Records from a data source:
(** What is written can be read back, whatever follows it. *)
Lemma decode_encode v : wf_value v = true → ∀ fuel rest,
  (length (encode v) ≤ fuel)%nat → decode fuel (encode v ++ rest) = Some (v, rest).
Proof.
  induction v as [|b|n|n|n|[s|]|bs|vs IH|kvs IH|] using Value_ind; intros Hw fuel rest Hf;
    (destruct fuel as [|fuel];
      [match type of Hf with (length (encode ?v) ≤ _)%nat => pose proof (head_nonempty v) end; lia|]);
    cbn [wf_value] in Hw; try done; cbn [encode] in *;
    try (apply bool_decide_eq_true_1 in Hw).
  - by destruct b.
  - by apply decode_int.
  - change (with_len 4 (λ n r, Some (Value.F32 n, r)) (be 4 n ++ rest) = Some (Value.F32 n, rest)).
    unwidth. apply (with_len_be 4 (λ n r, Some (Value.F32 n, r))). simpl. lia.
  - change (with_len 8 (λ n r, Some (Value.F64 n, r)) (be 8 n ++ rest) = Some (Value.F64 n, rest)).
    unwidth. apply (with_len_be 8 (λ n r, Some (Value.F64 n, r))). simpl. lia.
  - destruct Hw as [Hu Hs]. cbn [utf8_bytes]. rewrite <- app_assoc, decode_str by (split; [apply len_pos|done]).
    unfold read_str. rewrite take_bytes_app. cbn [mbind option_bind]. by rewrite Hu, bytes_string_bytes.
  - destruct Hw as [_ Hs]. rewrite <- app_assoc, decode_bin by (split; [apply len_pos|done]).
    unfold read_bin. by rewrite take_bytes_app.
  - apply andb_true_iff in Hw as [Hs%bool_decide_eq_true_1 Hw].
    rewrite <- app_assoc, decode_array by (split; [apply len_pos|done]).
    destruct (concat_length encode vs head_nonempty) as [Hl Hls].
    pose proof (array_head_nonempty (len vs)). rewrite length_app in Hf.
    rewrite items_concat; [done| |lia].
    apply forallb_Forall in Hw. apply Forall_forall. intros v Hv r.
    rewrite !Forall_forall in *. apply IH; [done|by apply Hw|]. specialize (Hls v Hv). lia.
  - apply andb_true_iff in Hw as [Hs%bool_decide_eq_true_1 Hw].
    rewrite <- app_assoc, decode_map by (split; [apply len_pos|done]).
    destruct (concat_length encode_pair kvs encode_pair_nonempty) as [Hl Hls].
    pose proof (map_head_nonempty (len kvs)). rewrite length_app in Hf.
    change (map _ kvs) with (map encode_pair kvs) in *. rewrite items_concat; [done| |lia].
    apply forallb_Forall in Hw. apply Forall_forall. intros [k v] Hkv r.
    rewrite !Forall_forall in *. destruct (IH _ Hkv) as [IHk IHv]. cbn [fst snd] in IHk, IHv.
    specialize (Hw _ Hkv). apply andb_true_iff in Hw as [Hk Hv]. specialize (Hls _ Hkv).
    cbn [encode_pair] in Hls. rewrite length_app in Hls. unfold pair. cbn [encode_pair].
    rewrite <- app_assoc, IHk by (done || lia). cbn [mbind option_bind].
    rewrite IHv by (done || lia). done.
Qed.

Lemma head8_wf m8 m16 m32 n : u8 m8 → u8 m16 → u8 m32 → wf_bytes (head8 m8 m16 m32 n).
Proof. intros. unfold head8. repeat case_match; constructor; (done || apply be_wf). Qed.
Lemma head16_wf m16 m32 n : u8 m16 → u8 m32 → wf_bytes (head16 m16 m32 n).
Proof. intros. unfold head16. case_match; constructor; (done || apply be_wf). Qed.
Lemma one_byte b : 0 ≤ b < 256 → wf_bytes [b].
Proof. intros Hb. constructor; [by unwidth|constructor]. Qed.
Lemma encode_int_wf n : wf_bytes (encode_int n).
Proof.
  unfold encode_int. destruct (Z.leb_spec 0 n).
  - destruct (Z.ltb_spec n 128); [apply one_byte; lia|].
    repeat case_match; constructor; (done || apply be_wf).
  - destruct (Z.leb_spec (- 32) n); [apply one_byte; lia|].
    repeat case_match; constructor; (done || apply be_wf).
Qed.
Lemma heads_wf n : 0 ≤ n → wf_bytes (str_head n) ∧ wf_bytes (bin_head n)
  ∧ wf_bytes (array_head n) ∧ wf_bytes (map_head n).
Proof.
  intros Hn. unfold str_head, bin_head, array_head, map_head. repeat split.
  - destruct (Z.ltb_spec n 32); [apply one_byte; lia|by apply head8_wf].
  - by apply head8_wf.
  - destruct (Z.ltb_spec n 16); [apply one_byte; lia|by apply head16_wf].
  - destruct (Z.ltb_spec n 16); [apply one_byte; lia|by apply head16_wf].
Qed.
Lemma concat_wf {A} (enc : A → bytes) xs : Forall (λ x, wf_bytes (enc x)) xs →
  wf_bytes (concat (map enc xs)).
Proof. induction 1; simpl; [constructor|]. by apply Forall_app. Qed.

(** What is encoded is bytes. *)
Lemma encode_wf v : wf_value v = true → wf_bytes (encode v).
Proof.
  induction v as [|b|n|n|n|[s|]|bs|vs IH|kvs IH|] using Value_ind; cbn [wf_value encode]; intros Hw;
    try done; try (apply Forall_app; split; [by apply heads_wf, len_pos|]).
  - by apply one_byte.
  - apply one_byte. by destruct b.
  - apply encode_int_wf.
  - constructor; [done|apply be_wf].
  - constructor; [done|apply be_wf].
  - apply wf_string_bytes.
  - by apply bool_decide_eq_true_1 in Hw as [? _].
  - apply andb_true_iff in Hw as [_ Hw%forallb_Forall]. apply concat_wf, Forall_forall. intros v Hv.
    rewrite !Forall_forall in *. by apply IH, Hw.
  - apply andb_true_iff in Hw as [_ Hw%forallb_Forall]. apply (concat_wf encode_pair), Forall_forall.
    intros [k v] Hkv. rewrite !Forall_forall in *. destruct (IH _ Hkv) as [IHk IHv].
    specialize (Hw _ Hkv). apply andb_true_iff in Hw as [Hk Hv]. by apply Forall_app; split; [apply IHk|apply IHv].
Qed.

(** ** What is decoded is well typed *)

Definition sound {A} (P : A → Prop) (f : bytes → option (A * bytes)) : Prop :=
  ∀ bs a r, wf_bytes bs → f bs = Some (a, r) → P a ∧ wf_bytes r.

Lemma of_be_range bs : wf_bytes bs → 0 ≤ of_be bs < 256 ^ len bs.
Proof.
  unfold len. induction bs as [|b bs IH] using rev_ind; [done|]. intros Hb.
  apply Forall_app in Hb as [Hbs Hb]. specialize (IH Hbs). inversion_clear Hb as [|?? Hw _]. unwidth.
  rewrite of_be_snoc, length_app, Nat2Z.inj_add, Z.pow_add_r by lia. simpl. lia.
Qed.
Lemma take_bytes_sound n : sound (λ b, wf_bytes b ∧ len b = Z.max 0 n) (take_bytes n).
Proof.
  intros bs b r Hbs. unfold take_bytes, len. destruct (Z.ltb_spec (Z.of_nat (length bs)) n); [done|].
  intros [= <- <-]. rewrite <- (take_drop (Z.to_nat n) bs) in Hbs. apply Forall_app in Hbs as [Ht Hd].
  split; [split; [done|]|done]. rewrite length_take. lia.
Qed.
Lemma take_be_sound w : 0 ≤ w → sound (in_width (8 * w)) (take_be w).
Proof.
  intros Hw bs n r Hbs. unfold take_be. intros ([b r'] & Ht & [= <- <-])%bind_Some.
  destruct (take_bytes_sound w bs b r' Hbs Ht) as [[Hb Hl] Hr]. split; [|done].
  pose proof (of_be_range b Hb) as Ho. rewrite Hl in Ho. unwidth.
  rewrite Z.max_r in Ho by lia. change 256 with (2 ^ 8) in Ho. by rewrite <- Z.pow_mul_r in Ho by lia.
Qed.
Lemma with_len_sound {A} (P : A → Prop) w k : 0 ≤ w → (∀ n, sound P (k n)) → sound P (with_len w k).
Proof.
  intros Hw Hk bs a r Hbs. unfold with_len. intros ([n r'] & Ht & Ha)%bind_Some.
  destruct (take_be_sound w Hw bs n r' Hbs Ht). by apply (Hk n r').
Qed.
Lemma read_str_sound n : sound typed_value (read_str n).
Proof.
  intros bs v r Hbs. unfold read_str. intros ([b r'] & Ht & [= <- <-])%bind_Some.
  by destruct (take_bytes_sound n bs b r' Hbs Ht).
Qed.
Lemma read_bin_sound n : sound typed_value (read_bin n).
Proof.
  intros bs v r Hbs. unfold read_bin. intros ([b r'] & Ht & [= <- <-])%bind_Some.
  by destruct (take_bytes_sound n bs b r' Hbs Ht) as [[??]?].
Qed.
Lemma read_ext_sound n : sound typed_value (read_ext n).
Proof.
  intros bs v r Hbs. unfold read_ext. intros ([ty r'] & Hty & ([b r''] & Ht & [= <- <-])%bind_Some)%bind_Some.
  apply take_be_sound in Hty as [_ Hr]; [|done..]. by apply take_bytes_sound in Ht as [??].
Qed.
Lemma read_uint_sound w : 0 ≤ w ≤ 8 → sound typed_value (read_uint w).
Proof.
  intros Hw bs v r Hbs. unfold read_uint. intros ([n r'] & Ht & [= <- <-])%bind_Some.
  apply take_be_sound in Ht as [Hn Hr]; [|lia|done]. split; [|done]. unfold in_width in Hn. simpl.
  assert (2 ^ (8 * w) ≤ 2 ^ 64) by (apply Z.pow_le_mono_r; lia). lia.
Qed.
Lemma read_sint_sound w : 0 < w ≤ 8 → sound typed_value (read_sint w).
Proof.
  intros Hw bs v r Hbs. unfold read_sint. intros ([n r'] & Ht & [= <- <-])%bind_Some.
  apply take_be_sound in Ht as [Hn Hr]; [|lia|done]. split; [|done]. unfold in_width in Hn. simpl. unfold signed.
  assert (2 ^ (8 * w - 1) ≤ 2 ^ 63) by (apply Z.pow_le_mono_r; lia).
  assert (2 ^ (8 * w) = 2 * 2 ^ (8 * w - 1)) by (rewrite <- Z.pow_succ_r by lia; f_equal; lia). zcmp.
Qed.
Lemma items_sound {A} (P : A → Prop) item : sound P item → ∀ fuel n, sound (Forall P) (items item fuel n).
Proof.
  intros Hi. induction fuel as [|fuel IH]; intros n bs xs r Hbs; cbn [items]; destruct (n <=? 0); try done.
  1,2: by intros [= <- <-].
  intros ([x r'] & Hx & ([xs' r''] & Hxs & [= <- <-])%bind_Some)%bind_Some.
  apply Hi in Hx as [Hx Hr]; [|done]. apply IH in Hxs as [??]; [|done]. by split; [constructor|].
Qed.
Lemma pair_sound item : sound typed_value item → sound (λ kv, typed_value kv.2) (pair item).
Proof.
  intros Hi bs [k v] r Hbs. unfold pair.
  intros ([x r'] & Hx & ([y r''] & Hy & [= <- <- <-])%bind_Some)%bind_Some.
  apply Hi in Hx as [_ Hr]; [|done]. by apply Hi in Hy.
Qed.
Lemma decode_sound fuel : sound typed_value (decode fuel).
Proof.
  induction fuel as [|fuel IH]; intros bs v r Hbs; [done|]. destruct bs as [|m bs]; [done|].
  inversion_clear Hbs as [|?? Hm Hb]. cbn [decode].
  assert (∀ n, sound typed_value (λ r,
    '(vs, r') ← items (decode fuel) fuel n r; Some (Value.Array vs, r'))) as Harr.
  { intros n bs' v' r' Hbs. intros ([vs r''] & Hi & [= <- <-])%bind_Some.
    apply (items_sound typed_value) in Hi as [??]; [|done..]. split; [by apply typed_array|done]. }
  assert (∀ n, sound typed_value (λ r,
    '(kvs, r') ← items (pair (decode fuel)) fuel n r; Some (Value.Map kvs, r'))) as Hmap.
  { intros n bs' v' r' Hbs. intros ([vs r''] & Hi & [= <- <-])%bind_Some.
    apply (items_sound (λ kv, typed_value kv.2)) in Hi as [??]; [|by apply pair_sound|done].
    split; [by apply typed_map|done]. }
  destruct (Z.ltb_spec m 128).
  { intros [= <- <-]. unwidth. split; [simpl; lia|done]. }
  destruct (m <? 144); [apply (Hmap _ bs v r Hb)|].
  destruct (m <? 160); [apply (Harr _ bs v r Hb)|].
  destruct (m <? 192); [apply (read_str_sound _ bs v r Hb)|].
  destruct (Z.leb_spec 224 m).
  { intros [= <- <-]. unwidth. split; [simpl; lia|done]. }
  assert (∀ w f, 0 ≤ w → (∀ n, typed_value (f n)) →
    ('(n, r') ← take_be w bs; Some (f n, r')) = Some (v, r) → typed_value v ∧ wf_bytes r) as Hf.
  { intros w f Hw Hf ([n r'] & Ht & [= <- <-])%bind_Some. apply take_be_sound in Ht as [_ ?]; auto. }
  repeat (case_match; try discriminate);
    first [by intros [= <- <-]|refine (Hf _ _ _ _); [lia|done]
      |refine (read_uint_sound _ _ _ _ _ Hb); lia|refine (read_sint_sound _ _ _ _ _ Hb); lia
      |refine (read_ext_sound _ _ _ _ Hb)
      |refine (with_len_sound _ _ _ _ _ _ _ _ Hb); [lia|];
       auto using read_bin_sound, read_str_sound, read_ext_sound].
Qed.
End Msgpack.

**EXERCISE DESCRIPTION:** Retype the first line of the entries and every line after it, please, through the line that contains "(destruct fuel as [|fuel];". Add nothing.

**OUTPUT BELOW:**
(** What is written can be read back, whatever follows it. *)
Lemma decode_encode v : wf_value v = true → ∀ fuel rest,
  (length (encode v) ≤ fuel)%nat → decode fuel (encode v ++ rest) = Some (v, rest).
Proof.
  induction v as [|b|n|n|n|[s|]|bs|vs IH|kvs IH|] using Value_ind; intros Hw fuel rest Hf;
    (destruct fuel as [|fuel];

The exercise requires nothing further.